State prep A gives an energy eigenstate.

State prep B gives a coherent state which has a spectrum of total energies; measurement of its energy would result in different values. This is not because the prep method is in some way crude but a quantum phenomenon associated with superposition.

As we scale our procedure up, to real matter, say a cup of tea, what can we say about the spread of total energy of the whole state (I'm not asking about the spread of energy of the components).

Remember the toy universe is perfectly isolated so there is no outside world with which it can decohere

 

[Robert Shaw]

Remember the toy universe is perfectly isolated so there is no outside world with which it can decohere

Remember, coherent states of the oscillator are pure states.

 

[bhobba]

Does QM apply to things that were not prepared in laboratories?

Of course it does - its any preparation procedure at all.

The real issue is applying it to the universe - what prepares the universe.

Deep question - but best to start another thread to discuss it.

In that case QM can be used to describe the universe.

That I think is debatable - but as said above best to start a new thread.

Thanks
Bill

 

[Robert Shaw]

That's just the quantum field equations. In the classical approximation, Schrodinger's equation.It's the property that is the most relevant to your statement. What you're asking, ultimately, is how the universe is in a state that is not equilibrium. And that's a question related to entropy.

Redefining your question in terms of entropy is a bit broader, but it serves the same point because the equilibrium state for our observable universe is empty space (so far as we can tell), which is an eigenstate of energy.

I can see no reason why the universe should be in a eigenstate of energy.

And the spread of energy in a quantum state has nothing to do with entropy.

 

[Robert Shaw]

Of course it does - its any preparation procedure at all.

The real issue is applying it to the universe - what prepares the universe.

Deep question - but best to start another thread to discuss it.
That I think is debatable - but as said above best to start a new thread.

Thanks
Bill

I can make no sense of your claim that any state "preparation procedure" is relevant.

What do you have in mind as laboratory independent state preparation procedures for:

- the Sun
- mount Everest
- your nose
- etc?

Do they obey the laws of quantum mechanics because you have a secret recipe for preparing their states?

If you have a secret recipe for preparing your own nose, then I'll give up this post.

 

[kimbyd]

I can see no reason why the universe should be in a eigenstate of energy.

And the spread of energy in a quantum state has nothing to do with entropy.

I am very confused as to what you are asking, then.

Your original question seemed to be asking why the universe isn't in an eigenstate, expressed as a statement that the universe changes over time and thus must not be in an eigenstate. I pointed out that the change of the universe over time is better-represented by examining entropy rather than energy.

But now you seem to be suggesting that the universe not being in an eigenstate is the natural state that doesn't need any explanation. So what are you asking?

 

[bhobba]

I can make no sense of your claim that any state "preparation procedure" is relevant.

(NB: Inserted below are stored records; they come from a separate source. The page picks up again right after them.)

Lemma create_project_structure_empty_name_ok base_path w K :
  dir_at w base_path K →
  package_ready (fs w) K →
  ∃ w', create_project_structure EmptyString base_path w = Ok (tt, w') ∧
        fs w' = package_tree (umask w) K (calendar w (9 + ticks w)%nat) (fs w) ∧
        extends w w'.
Proof.
  intros HP [Hd Hf]. set (P := base_path) in *.
  destruct (Path_mkdir_child_ok P K "src" w) as (w1 & R1 & F1 & X1 & E1);
    [done|solve_simple|apply Hd; set_solver|].
  pose proof (extends_umask _ _ X1) as U1.
  pose proof (dir_at_extends _ _ _ _ X1 HP) as HP1.
  destruct (Path_mkdir_grandchild_ok P K "tests" "test_data" w1) as (w2 & R2 & F2 & X2 & E2);
    [done|solve_simple|solve_simple
    |rewrite F1; lookup_put; apply Hd; set_solver
    |rewrite F1; lookup_put; apply Hd; set_solver|].
  pose proof (extends_umask _ _ X2) as U2. rewrite U1 in U2, F2. rewrite F1 in F2.
  pose proof (dir_at_extends _ _ _ _ X2 HP1) as HP2.
  destruct (Path_mkdir_child_ok P K "examples" w2) as (w3 & R3 & F3 & X3 & E3);
    [done|solve_simple|rewrite F2; lookup_put; apply Hd; set_solver|].
  pose proof (extends_umask _ _ X3) as U3. rewrite U2 in U3, F3. rewrite F2 in F3.
  pose proof (dir_at_extends _ _ _ _ X3 HP2) as HP3.
  destruct (create_project_structure_after_mkdirs EmptyString base_path w w3 K (K ++ ["src"]))
    as (w' & Hrun & Hfs & Hext).
  - unfold directories, for_each.
    rewrite planned_src, planned_tests, planned_examples, !truediv_empty. fold P.
    by rewrite (bind_ok _ _ _ _ _ R1), (bind_ok _ _ _ _ _ R2), (bind_ok _ _ _ _ _ R3).
  - chain_extends.
  - by rewrite (effect_ticks _ _ _ E3), (effect_ticks _ _ _ E2), (effect_ticks _ _ _ E1).
  - by rewrite truediv_empty.
  - rewrite !truediv_empty. apply dir_at_child; [done|solve_simple|].
    unfold has_dir. rewrite F3. lookup_put. apply lookup_put_dir_eq. apply Hd. set_solver.
  - rewrite truediv_empty. apply dir_at_child; [done|solve_simple|].
    unfold has_dir. rewrite F3. lookup_put. apply lookup_put_dir_eq. lookup_put.
    apply Hd. set_solver.
  - rewrite truediv_empty. apply dir_at_child; [done|solve_simple|].
    unfold has_dir. rewrite F3. apply lookup_put_dir_eq. lookup_put. apply Hd. set_solver.
  - intros k Hk md. rewrite F3.
    repeat (apply elem_of_cons in Hk as [->|Hk]); [..|by apply elem_of_nil in Hk];
      lookup_put; apply Hf; set_solver.
  - exists w'. split; [done|]. split; [|done]. by rewrite Hfs, F3.
Qed.
(** ** The request counter *)

Lemma requestChain_requestCount config w :
  requestCount (snd (requestChain config w)) = requestCount w.
Proof.
  rewrite requestChain_eq.
  destruct (getAccessToken w) as [[e | token] w1] eqn:Hacq;
    destruct (getAccessToken_frame _ Hacq) as [_ Hcount]; [exact Hcount |].
  rewrite dispatchRequest_eq. exact Hcount.
Qed.

Lemma api_requestCount config w :
  requestCount (snd (api config w)) = requestCount w.
Proof.
  rewrite api_two_passes.
  pose proof (requestChain_requestCount config w) as Hfirst.
  destruct (requestChain config w) as [[e | response] w1]; [| exact Hfirst].
  destruct (retryTarget e) as [c |]; [| exact Hfirst].
  rewrite requestChain_requestCount. exact Hfirst.
Qed.

(** X8.  Every tool call is counted exactly once, whatever its outcome:
    rejected calls, failed calls and retried calls included.  After a
    sequence of calls the counter has grown by the number of calls. *)
Theorem every_call_is_counted
  (number_to_string : Q -> string) (requests : list ToolRequest)
  (w : World) :
  requestCount (after_calls number_to_string requests w)
  = requestCount w + List.length requests.
Proof.
  revert w. induction requests as [| request rest IH]; intros w.
  - cbn. lia.
  - cbn [after_calls fold_left List.length].
    fold (after_calls number_to_string rest
            (snd (callTool number_to_string request w))).
    rewrite IH.
    destruct (callTool_world number_to_string request w)
      as [-> | (config & _ & ->)].
    + cbn. lia.
    + rewrite api_requestCount. cbn. lia.
Qed.


(** ** The listing handlers *)

Lemma map_throwing_all {A B} (f : A -> Exn + B) (g : A -> B) items :
  (forall x, In x items -> f x = inr (g x)) ->
  map_throwing f items = inr (map g items).
Proof.
  induction items as [| x rest IH]; intros Hall; [reflexivity |].
  cbn. rewrite (Hall x) by (left; reflexivity).
  rewrite IH by (intros y Hy; apply Hall; right; exact Hy).
  reflexivity.
Qed.

Lemma map_throwing_some {A B} (f : A -> Exn + B) items x e :
  In x items -> f x = inl e ->
  exists e', map_throwing f items = inl e'.
Proof.
  induction items as [| y rest IH]; intros Hin Hx; [contradiction |].
  cbn. destruct (f y) as [e0 | b] eqn:Hy; [eauto |].
  destruct Hin as [-> | Hin]; [congruence |].
  destruct (IH Hin Hx) as (e' & ->). eauto.
Qed.

Lemma data_map_fails {B} (f : Json -> Exn + B) body :
  (forall items, body <> JArr items)
  \/ (exists items item e, body = JArr items /\ In item items
                           /\ f item = inl e) ->
  exists e, data_map f body = inl e.
Proof.
  intros [Hnot | (items & item & e & -> & Hin & Hitem)].
  - destruct body as [| b | q | s | items | fields]; cbn; eauto.
    exfalso. exact (Hnot items eq_refl).
  - cbn. exact (map_throwing_some f items item Hin Hitem).
Qed.

Lemma get_of_value record key :
  record <> JNull -> get (Some record) key = inr (prop (Some record) key).
Proof. intros H. destruct record; try reflexivity. congruence. Qed.

Section Listings.

Variable number_to_string : Q -> string.

Lemma document_type_section_text record :
  record <> JNull ->
  fields_convertible ["name"; "payment_type_id"; "type"] record = true ->
  document_type_section number_to_string record
  = inr (document_type_text number_to_string record).
Proof.
  intros Hrecord Hfields. unfold fields_convertible in Hfields.
  cbn [forallb] in Hfields.
  apply andb_true_iff in Hfields as [Hname Hfields].
  apply andb_true_iff in Hfields as [Hid Hfields].
  apply andb_true_iff in Hfields as [Htype _].
  unfold document_type_section, and_then.
  rewrite (get_of_value _ Hrecord).
  now rewrite !template_text by assumption.
Qed.

Lemma document_type_section_throws record :
  record = JNull
  \/ fields_convertible ["name"; "payment_type_id"; "type"] record = false ->
  exists e, document_type_section number_to_string record = inl e.
Proof.
  intros [-> | Hfields]; [eexists; reflexivity |].
  destruct record; try discriminate Hfields.
  unfold fields_convertible in Hfields. cbn [forallb] in Hfields.
  unfold document_type_section, and_then. cbn [get].
  repeat match goal with
    | |- context [template number_to_string ?v] =>
        rewrite (template_convertible number_to_string v);
        destruct (convertible_value v); [| eexists; reflexivity]
    end.
  discriminate Hfields.
Qed.

Lemma payment_method_section_text record :
  record <> JNull ->
  fields_convertible ["name"; "payment_type_id"; "thumbnail"] record = true ->
  payment_method_section number_to_string record
  = inr (payment_method_text number_to_string record).
Proof.
  intros Hrecord Hfields. unfold fields_convertible in Hfields.
  cbn [forallb] in Hfields.
  apply andb_true_iff in Hfields as [Hname Hfields].
  apply andb_true_iff in Hfields as [Hid Hfields].
  apply andb_true_iff in Hfields as [Hthumbnail _].
  unfold payment_method_section, and_then.
  rewrite (get_of_value _ Hrecord).
  now rewrite !template_text by assumption.
Qed.

Lemma payment_method_section_throws record :
  record = JNull
  \/ fields_convertible ["name"; "payment_type_id"; "thumbnail"] record
     = false ->
  exists e, payment_method_section number_to_string record = inl e.
Proof.
  intros [-> | Hfields]; [eexists; reflexivity |].
  destruct record; try discriminate Hfields.
  unfold fields_convertible in Hfields. cbn [forallb] in Hfields.
  unfold payment_method_section, and_then. cbn [get].
  repeat match goal with
    | |- context [template number_to_string ?v] =>
        rewrite (template_convertible number_to_string v);
        destruct (convertible_value v); [| eexists; reflexivity]
    end.
  discriminate Hfields.
Qed.

(** X9.  document_types on a successful call: an array without [null]
    entries, in which the name, payment_type_id and type of every entry can
    be converted to a string, is rendered as one section per entry, in
    order, joined by the separator, so an empty array gives the empty text
    and not the fallback; a body that is not an array, an array holding a
    [null], and an array holding an entry with a field that cannot be
    converted all give the fallback text. *)
Theorem document_types_listing
  (context : RequestContext) (w w1 : World) (response : Response) :
  api_get "https://api.mercadopago.com/v1/identification_types" [] w
  = (inr response, w1) ->
  (forall items,
     response_data response = JArr items -> ~ In JNull items ->
     (forall item,
        In item items ->
        fields_convertible ["name"; "payment_type_id"; "type"] item = true) ->
     handleDocumentTypes number_to_string context w
     = (inr (text_response
               (join SEPARATOR
                     (map (document_type_text number_to_string) items))),
        w1))
  /\ (response_data response = JArr [] ->
      handleDocumentTypes number_to_string context w
      = (inr (text_response EmptyString), w1))
  /\ (unusable_listing (response_data response) ->
      handleDocumentTypes number_to_string context w
      = (inr (text_response "No document types found. Try again later."),
         w1))
  /\ (forall items item,
        response_data response = JArr items -> In item items ->
        fields_convertible ["name"; "payment_type_id"; "type"] item = false ->
        handleDocumentTypes number_to_string context w
        = (inr (text_response "No document types found. Try again later."),
           w1)).
Proof.
  intros Hcall.
  assert (Hitems : forall items,
             response_data response = JArr items -> ~ In JNull items ->
             (forall item,
                In item items ->
                fields_convertible ["name"; "payment_type_id"; "type"] item
                = true) ->
             handleDocumentTypes number_to_string context w
             = (inr (text_response
                       (join SEPARATOR
                          (map (document_type_text number_to_string) items))),
                w1)).
  { intros items Hbody Hnonnull Hfields.
    unfold handleDocumentTypes, try_catch, bind. rewrite Hcall, Hbody.
    cbn [data_map lift].
    rewrite (map_throwing_all _ (document_type_text number_to_string)).
    - reflexivity.
    - intros x Hx. apply document_type_section_text; [| now apply Hfields].
      intros ->. contradiction. }
  assert (Hfails : (exists e,
                      data_map (document_type_section number_to_string)
                               (response_data response) = inl e) ->
                   handleDocumentTypes number_to_string context w
                   = (inr (text_response
                             "No document types found. Try again later."),
                      w1)).
  { intros (e & He).
    unfold handleDocumentTypes, try_catch, bind. rewrite Hcall.
    unfold lift. rewrite He. reflexivity. }
  split; [exact Hitems | split; [| split]].
  - intros Hbody. apply (Hitems [] Hbody); [intros [] | intros item []].
  - intros [Hnot | (items & Hbody & Hin)]; apply Hfails, data_map_fails.
    + now left.
    + right.
      destruct (@document_type_section_throws JNull (or_introl eq_refl))
        as (e & He).
      exists items, JNull, e. auto.
  - intros items item Hbody Hin Hbad. apply Hfails, data_map_fails. right.
    destruct (@document_type_section_throws item (or_intror Hbad))
      as (e & He).
    exists items, item, e. auto.
Qed.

Depending on interpretation state preparation procedure and state are generally considered synonymous.

What prepares the state of the universe?

A state preparation procedure is something like passing an electron through a slit. We know behind the slit it is in a state of definite position - that is a preparation procedure - you need to interact a quantum system with something to prepare it - what do you interact the universe with?

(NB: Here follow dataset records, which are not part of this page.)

(** * Camera test harness: a shallow embedding of
      camera-test/camera_controller.py and camera-test/test_camera_output.py

    The harness drives external tools (v4l2-ctl, ffmpeg, ffprobe, OpenCV)
    and logs PASS/FAIL verdicts.  The embedding keeps every line of Python
    control flow and takes the tools, the clock and the parts of the Python
    runtime that are not modelled here as one interface, [Platform]. *)

From Stdlib Require Import ZArith QArith Qabs String Ascii List Bool Lia.
From stdpp Require Import base option strings list gmap pretty.
Import ListNotations.

Local Open Scope string_scope.
Local Open Scope Z_scope.
Local Open Scope list_scope.

(** ** Text *)

(** The newline character and the double quote, as one-character strings. *)
Definition nl : string := String "010"%char EmptyString.
Definition dq : string := String "034"%char EmptyString.

(** [s.startswith(p)]. *)
Fixpoint startswith (s p : string) {struct p} : bool :=
  match p with
  | EmptyString => true
  | String a p' =>
      match s with
      | EmptyString => false
      | String b s' => Ascii.eqb a b && startswith s' p'
      end
  end.

(** [needle in hay] of Python, on strings. *)
Fixpoint contains (needle hay : string) : bool :=
  startswith hay needle ||
  match hay with
  | EmptyString => false
  | String _ rest => contains needle rest
  end.

Fixpoint last_char (s : string) : option ascii :=
  match s with
  | EmptyString => None
  | String c EmptyString => Some c
  | String _ rest => last_char rest
  end.

Definition ends_with_sep (s : string) : bool :=
  match last_char s with
  | Some c => Ascii.eqb c "/"%char
  | None => false
  end.

(** [s.split("\n")]: the pieces between newlines, at least one piece. *)
Fixpoint split_lines (s : string) : list string :=
  match s with
  | EmptyString => [EmptyString]
  | String c rest =>
      if Ascii.eqb c "010"%char then EmptyString :: split_lines rest
      else
        match split_lines rest with
        | piece :: pieces => String c piece :: pieces
        | [] => [String c EmptyString]
        end
  end.

(** No newline inside. *)
Fixpoint single_line (s : string) : bool :=
  match s with
  | EmptyString => true
  | String c rest => negb (Ascii.eqb c "010"%char) && single_line rest
  end.

(** ASCII whitespace as [str.isspace] sees it: 9-13, 28-31 and the space. *)
Definition is_space (c : ascii) : bool :=
  let n := nat_of_ascii c in
  ((9 <=? n) && (n <=? 13))%nat || ((28 <=? n) && (n <=? 32))%nat.

Definition is_ascii_char (c : ascii) : bool := (nat_of_ascii c <? 128)%nat.

Fixpoint is_ascii (s : string) : bool :=
  match s with
  | EmptyString => true
  | String c rest => is_ascii_char c && is_ascii rest
  end.

Fixpoint lstrip (s : string) : string :=
  match s with
  | EmptyString => EmptyString
  | String c rest => if is_space c then lstrip rest else s
  end.

Definition ascii_strip (s : string) : string :=
  String.rev (lstrip (String.rev (lstrip s))).

Definition lower_char (c : ascii) : ascii :=
  let n := nat_of_ascii c in
  if ((65 <=? n) && (n <=? 90))%nat then ascii_of_nat (n + 32) else c.

(** [s.lower()] on the ASCII letters; the entry point only compares the
    result with ['all'], and no character outside ASCII lowers to one of
    its letters. *)
Fixpoint lower (s : string) : string :=
  match s with
  | EmptyString => EmptyString
  | String c rest => String (lower_char c) (lower rest)
  end.

(** ** Decimal literals *)

Definition is_digit (c : ascii) : bool :=
  let n := nat_of_ascii c in ((48 <=? n) && (n <=? 57))%nat.

Definition digit_value (c : ascii) : Z := Z.of_nat (nat_of_ascii c) - 48.

(** The value of a run of decimal digits, [None] on any other character. *)
Fixpoint digits_value (s : string) (acc : Z) : option Z :=
  match s with
  | EmptyString => Some acc
  | String c rest =>
      if is_digit c then digits_value rest (10 * acc + digit_value c) else None
  end.

(** ** os.path.join on two components (posixpath) *)
Definition os_path_join (a b : string) : string :=
  if startswith b "/" then b
  else if String.eqb a "" || ends_with_sep a then a +:+ b
  else a +:+ "/" +:+ b.

(** ** The world outside the interpreter *)

(** Regular files by path, and the wall clock in seconds.  Directories are
    not modelled: [os.makedirs(..., exist_ok=True)] is taken to succeed. *)
Record World := mkWorld {
  files : gmap string string;
  clock : nat
}.

(** The interpreter's view: the world and what was printed so far. *)
Record Machine := mkMachine {
  world : World;
  console : list string
}.

(** [subprocess.run(..., capture_output=True, text=True)]. *)
Record CompletedProcess := mkProc {
  returncode : Z;
  stdout : string;
  stderr : string
}.

(** ** Exceptions and outcomes *)

Inductive exn :=
| AssertionError (msg : string)
| JSONDecodeError
| KeyError
| IndexError
| TypeError
| ValueError
| ZeroDivisionError
| OtherException (name : string)
| SystemExit (code : Z)
| OtherBaseException (name : string).

(** [isinstance(e, Exception)]: SystemExit, KeyboardInterrupt and
    GeneratorExit derive from BaseException only. *)
Definition is_Exception (e : exn) : bool :=
  match e with
  | SystemExit _ | OtherBaseException _ => false
  | _ => true
  end.

Definition is_AssertionError (e : exn) : bool :=
  match e with AssertionError _ => true | _ => false end.

Definition is_ValueError (e : exn) : bool :=
  match e with ValueError | JSONDecodeError => true | _ => false end.

Inductive outcome (A : Type) :=
| Return (a : A)
| Raise (e : exn).
Arguments Return {A} a.
Arguments Raise {A} e.

(** Pure computations that may raise. *)
Definition obind {A B} (x : outcome A) (f : A -> outcome B) : outcome B :=
  match x with
  | Return a => f a
  | Raise e => Raise e
  end.

(** Statements: a state transformer over [Machine] that may raise. *)
Definition M (A : Type) : Type := Machine -> Machine * outcome A.

Definition ret {A} (a : A) : M A := fun m => (m, Return a).
Definition raise {A} (e : exn) : M A := fun m => (m, Raise e).
Definition bind {A B} (x : M A) (f : A -> M B) : M B :=
  fun m =>
    match x m with
    | (m1, Return a) => f a m1
    | (m1, Raise e) => (m1, Raise e)
    end.
Definition lift {A} (x : outcome A) : M A := fun m => (m, x).

(** [try: body  except <caught>: handler]. *)
Definition try_except {A} (caught : exn -> bool) (body : M A) (handler : exn -> M A) : M A :=
  fun m =>
    match body m with
    | (m1, Return a) => (m1, Return a)
    | (m1, Raise e) => if caught e then handler e m1 else (m1, Raise e)
    end.

(** The statements form a monad; programs below use stdpp's notation
    [x ← c; k] and [c;; k]. *)
#[global] Instance M_ret : MRet M := @ret.
#[global] Instance M_bind : MBind M := fun A B f x => bind x f.

(** [print(message)]. *)
Definition print (message : string) : M unit :=
  fun m => (mkMachine (world m) (console m ++ [message]), Return tt).

(** A step of the world that the interpreter only waits for. *)
Definition external {A} (f : World -> World * A) : M A :=
  fun m => let (w, a) := f (world m) in (mkMachine w (console m), Return a).

(** [os.path.exists(p)] and [os.path.getsize(p) > 0] on regular files. *)
Definition path_exists (w : World) (p : string) : bool :=
  bool_decide (is_Some (files w !! p)).

Definition nonzero_size (w : World) (p : string) : bool :=
  match files w !! p with
  | Some content => negb (String.eqb content "")
  | None => false
  end.
(** Two slots, both loading from the example image. *)
Lemma init_cde_support_success_witness :
  exists app' ev,
    gk20a_init_cde_support (hdr := header_with_slots 2) example_hw null_app
      (fun _ => good_load_env) = (0, app', ev)
    /\ every_slot_parses (hdr := header_with_slots 2) example_hw (cde_ctx null_app)
         (fun _ => good_load_env)
    /\ all_loaded (hdr := header_with_slots 2) app'
    /\ mutex_released ev.
Proof.
  destruct (gk20a_init_cde_support (hdr := header_with_slots 2) example_hw null_app
              (fun _ => good_load_env)) as [[ret app'] ev] eqn:Hrun.
  assert (Hret : ret = 0).
  { change ret with (fst (fst (ret, app', ev))). rewrite <- Hrun. vm_compute. reflexivity. }
  subst ret. exists app', ev. split; [reflexivity|].
  assert (Hparse : every_slot_parses (hdr := header_with_slots 2) example_hw
                     (cde_ctx null_app) (fun _ => good_load_env)).
  { intros i _. split; [vm_compute; discriminate|].
    intros img Himg. injection Himg as <-. vm_compute. reflexivity. }
  destruct (init_cde_support_success (hdr := header_with_slots 2) example_hw
              null_app (fun _ => good_load_env) app' ev eq_refl Hrun)
    as (_ & _ & _ & Hm & _ & _ & Hall).
  destruct (Hall Hparse) as [Hl _]. auto.
Defined.

(** A pool of one slot whose image is the broken one: the
    initialisation returns 0 and marks the pool initialised, with its
    only slot torn down. *)
Example init_cde_support_broken_image :
  let '(ret, app', ev) :=
    gk20a_init_cde_support (hdr := header_with_slots 1) example_hw null_app
      (fun _ => broken_load_env) in
  ret = 0 /\ initialised app' = true /\ slot_loaded (cde_ctx app' 0) = false.
Proof. vm_compute. repeat split. Qed.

Here is a state preparation that occurs in nature. It is well known that a few stray photons from the cosmic microwave background radiation is enough to give a dust particle a define position.

Yes even your nose is subject to a preparation procedure - it is constantly interacting with its environment which, without going into technical details, is why your nose acts classically ie is a classical object and not a quantum one - of course like everything is made of quantum stuff, but due to that interaction can be considered classical - like just about everything around us.

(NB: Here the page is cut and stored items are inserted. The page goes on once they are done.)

(** * clipsai.resize: a shallow embedding of the auto-reframing engine

    The definitions below follow [src/clipsai/resize/resizer.py] and
    [src/clipsai/resize/segment.py].

    Conventions of the embedding:
    - Python [int] is [Z]; [//] on ints is [Z.div] (floor), and raises
      [ZeroDivisionError] on a zero divisor.
    - Python [float] is modelled by exact rationals [Q].  Every float the
      modelled code computes is a quotient, sum or difference of inputs, and
      the code only compares them or truncates them; the embedding is exact
      whenever the float operations are (in particular on the concrete
      inputs evaluated below).  Where the rounding of a quotient shows at
      ordinary video sizes (the downsample factor of [_calc_n_batches]),
      the quotient is rounded to the nearest double ([double_quotient]).
    - The fields of the rectangles built from face boxes are [np.int16]:
      the arithmetic of [iou] on them wraps around at 16 bits ([int16]).
    - A raised exception is the [Raise] result of a small error monad.
    - A dict whose key set matters (the split-screen sub-crop) is a
      [gmap string Z]; a dict with a fixed key set is a record. *)

From Stdlib Require Import ZArith QArith Qround Lia Lqa.
From Stdlib Require SpecFloat.
From stdpp Require Import base option list strings gmap.

Open Scope Z_scope.

(** ** Exceptions and the error monad *)

Inductive exn : Type :=
| ZeroDivisionError
| IndexError
| KeyError (key : string)
| ResizerError (msg : string).

(** [OutOfFuel] is not a Python outcome: it marks a loop of the embedding
    that was cut off before its guard became false. *)
Inductive result (A : Type) : Type :=
| Ok (a : A)
| Raise (e : exn)
| OutOfFuel.

Arguments Ok {A} a.
Arguments Raise {A} e.
Arguments OutOfFuel {A}.

Definition bind {A B : Type} (k : A -> result B) (r : result A) : result B :=
  match r with
  | Ok a => k a
  | Raise e => Raise e
  | OutOfFuel => OutOfFuel
  end.

#[global] Instance result_ret : MRet result := fun _ a => Ok a.
#[global] Instance result_bind : MBind result := fun _ _ k r => bind k r.

(** [while cond: body], unrolled at most [fuel] times. *)
Fixpoint while_loop {S : Type} (fuel : nat) (cond : S -> bool)
    (body : S -> result S) (s : S) : result S :=
  if cond s then
    match fuel with
    | O => OutOfFuel
    | Datatypes.S fuel' => s' ← body s; while_loop fuel' cond body s'
    end
  else Ok s.

(** [for x in xs: body], threading the loop state. *)
Fixpoint for_each {S A : Type} (body : S -> A -> result S) (xs : list A)
    (s : S) : result S :=
  match xs with
  | [] => Ok s
  | x :: xs' => s' ← body s x; for_each body xs' s'
  end.

(** ** Python numeric primitives *)

(** [a / b] on two ints: true division. *)
Definition py_truediv (a b : Z) : result Q :=
  if b =? 0 then Raise ZeroDivisionError
  else Ok (inject_Z a / inject_Z b)%Q.

(** The double nearest to the quotient of two ints, as an exact rational:
    Python's [a / b] on ints is the correctly rounded quotient.  A
    quotient beyond the range of doubles, where Python raises
    [OverflowError], is left unrounded: no video has such a size. *)
Definition double_quotient (a b : Z) : Q :=
  let negative := xorb (a <? 0) (b <? 0) in
  let '(mz, ez, lz) :=
    SpecFloat.SFdiv_core_binary 53 1024 (Z.abs a) 0 (Z.abs b) 0 in
  match SpecFloat.binary_round_aux 53 1024 negative mz ez lz with
  | SpecFloat.S754_zero _ => 0%Q
  | SpecFloat.S754_finite s m e =>
      (inject_Z (if s then Z.neg m else Z.pos m) * Qpower 2 e)%Q
  | _ => (inject_Z a / inject_Z b)%Q
  end.

(** [a / b] on two ints, with the rounding of the quotient to a double
    written out: used where the rounding shows at ordinary sizes. *)
Definition py_truediv_double (a b : Z) : result Q :=
  if b =? 0 then Raise ZeroDivisionError else Ok (double_quotient a b).

(** [a // b] on two ints. *)
Definition py_floordiv (a b : Z) : result Z :=
  if b =? 0 then Raise ZeroDivisionError else Ok (a / b).

(** [int(q)]: truncation toward zero. *)
Definition py_int (q : Q) : Z := Z.quot (Qnum q) (Zpos (Qden q)).

Definition Qlt_bool (a b : Q) : bool := negb (Qle_bool b a).

(** [l[a:b]] for [0 <= a], [0 <= b]. *)
Definition py_slice {A : Type} (a b : nat) (l : list A) : list A :=
  take (b - a)%nat (drop a l).

(** ** Data model *)

(** Modelled from the spec: [rect.py] is not part of the sources; a [Rect]
    is {x, y, width, height} in source pixel coordinates, and keeps the
    values it is given (ints, or the 16-bit integers of a face box). *)
Module Rect.
Record t : Type := mk { x : Z; y : Z; width : Z; height : Z }.
End Rect.

(** A speaker segment dict: {speakers, start_time, end_time}. *)
Module SpeakerSegment.
Record t : Type :=
  mk { speakers : list Z; start_time : Q; end_time : Q }.
Definition set_start_time (s : t) (v : Q) : t :=
  mk (speakers s) v (end_time s).
Definition set_end_time (s : t) (v : Q) : t :=
  mk (speakers s) (start_time s) v.
End SpeakerSegment.

(** The segment dict while [_find_first_sec_with_face_for_each_segment]
    runs: the speaker segment and the keys the scanner adds. *)
Module ScanSegment.
Record t : Type :=
  mk { seg : SpeakerSegment.t;
       first_face_sec : Q;
       found_face : bool;
       is_analyzed : bool;
       num_samples : Z }.
End ScanSegment.

(** The segment dict after the layout stage.  [crop_type] is ["single"]
    (keys x, y) or ["split"] (key crops, a list of sub-crop dicts); any
    other dict is [Other]. *)
Inductive crop_info : Type :=
| Single (x y : Z)
| Split (crops : list (gmap string Z))
| Other (crop_type : string).

Module CropSegment.
Record t : Type :=
  mk { speakers : list Z; start_time : Q; end_time : Q; crop : crop_info }.
Definition crop_type (s : t) : string :=
  match crop s with
  | Single _ _ => "single"
  | Split _ => "split"
  | Other c => c
  end.
Definition x (s : t) : result Z :=
  match crop s with Single x _ => Ok x | _ => Raise (KeyError "x") end.
Definition y (s : t) : result Z :=
  match crop s with Single _ y => Ok y | _ => Raise (KeyError "y") end.
Definition crops (s : t) : result (list (gmap string Z)) :=
  match crop s with Split cs => Ok cs | _ => Raise (KeyError "crops") end.
End CropSegment.

(** [d[k]] on a sub-crop dict. *)
Definition getitem (d : gmap string Z) (k : string) : result Z :=
  match d !! k with
  | Some v => Ok v
  | None => Raise (KeyError k)
  end.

But please, as previously requested, if you want to discuss that start a new thread.

Thanks
Bill

 

[Robert Shaw]

I am very confused as to what you are asking, then.

Your original question seemed to be asking why the universe isn't in an eigenstate, expressed as a statement that the universe changes over time and thus must not be in an eigenstate. I pointed out that the change of the universe over time is better-represented by examining entropy rather than energy.

But now you seem to be suggesting that the universe not being in an eigenstate is the natural state that doesn't need any explanation. So what are you asking?

For any state to manifest motion, there must be a mixture of energy eigenstates (energy eigenstates are by definition stationary).

From this it follows that the state of the Universe is a superposition of energy states. I'd like to restrict the discussion by assuming the total state begins in a pure state.

So the interesting question is whether the width of the energy variance has any physical significance.

 

[Robert Shaw]

Depending on interpretation state preparation procedure and state are generally considered synonymous.

What prepares the state of the universe?

A state preparation procedure is something like passing an electron through a slit. We know behind the slit it is in a state of definite position - that is a preparation procedure - you need to interact a quantum system with something to prepare it - what do you interact the universe with?

Here is a state preparation that occurs in nature. It is well known that a few stray photons from the cosmic microwave background radiation is enough to give a dust particle a define position.

Yes even your nose is subject to a preparation procedure - it is constantly interacting with its environment which, without going into technical details, is why your nose acts classically ie is a classical object and not a quantum one - of course like everything is made of quantum stuff, but due to that interaction can be considered classical - like just about everything around us.

But please, as previously requested, if you want to discuss that start a new thread.

Thanks
Bill

Happy to start a new thread on state preparation procedures

 

[PeroK]

For any state to manifest motion, there must be a mixture of energy eigenstates (energy eigenstates are by definition stationary).
.

In your desire to apply the laws of QM to macroscopic objects, you are effectively ignoring the basis of those QM laws.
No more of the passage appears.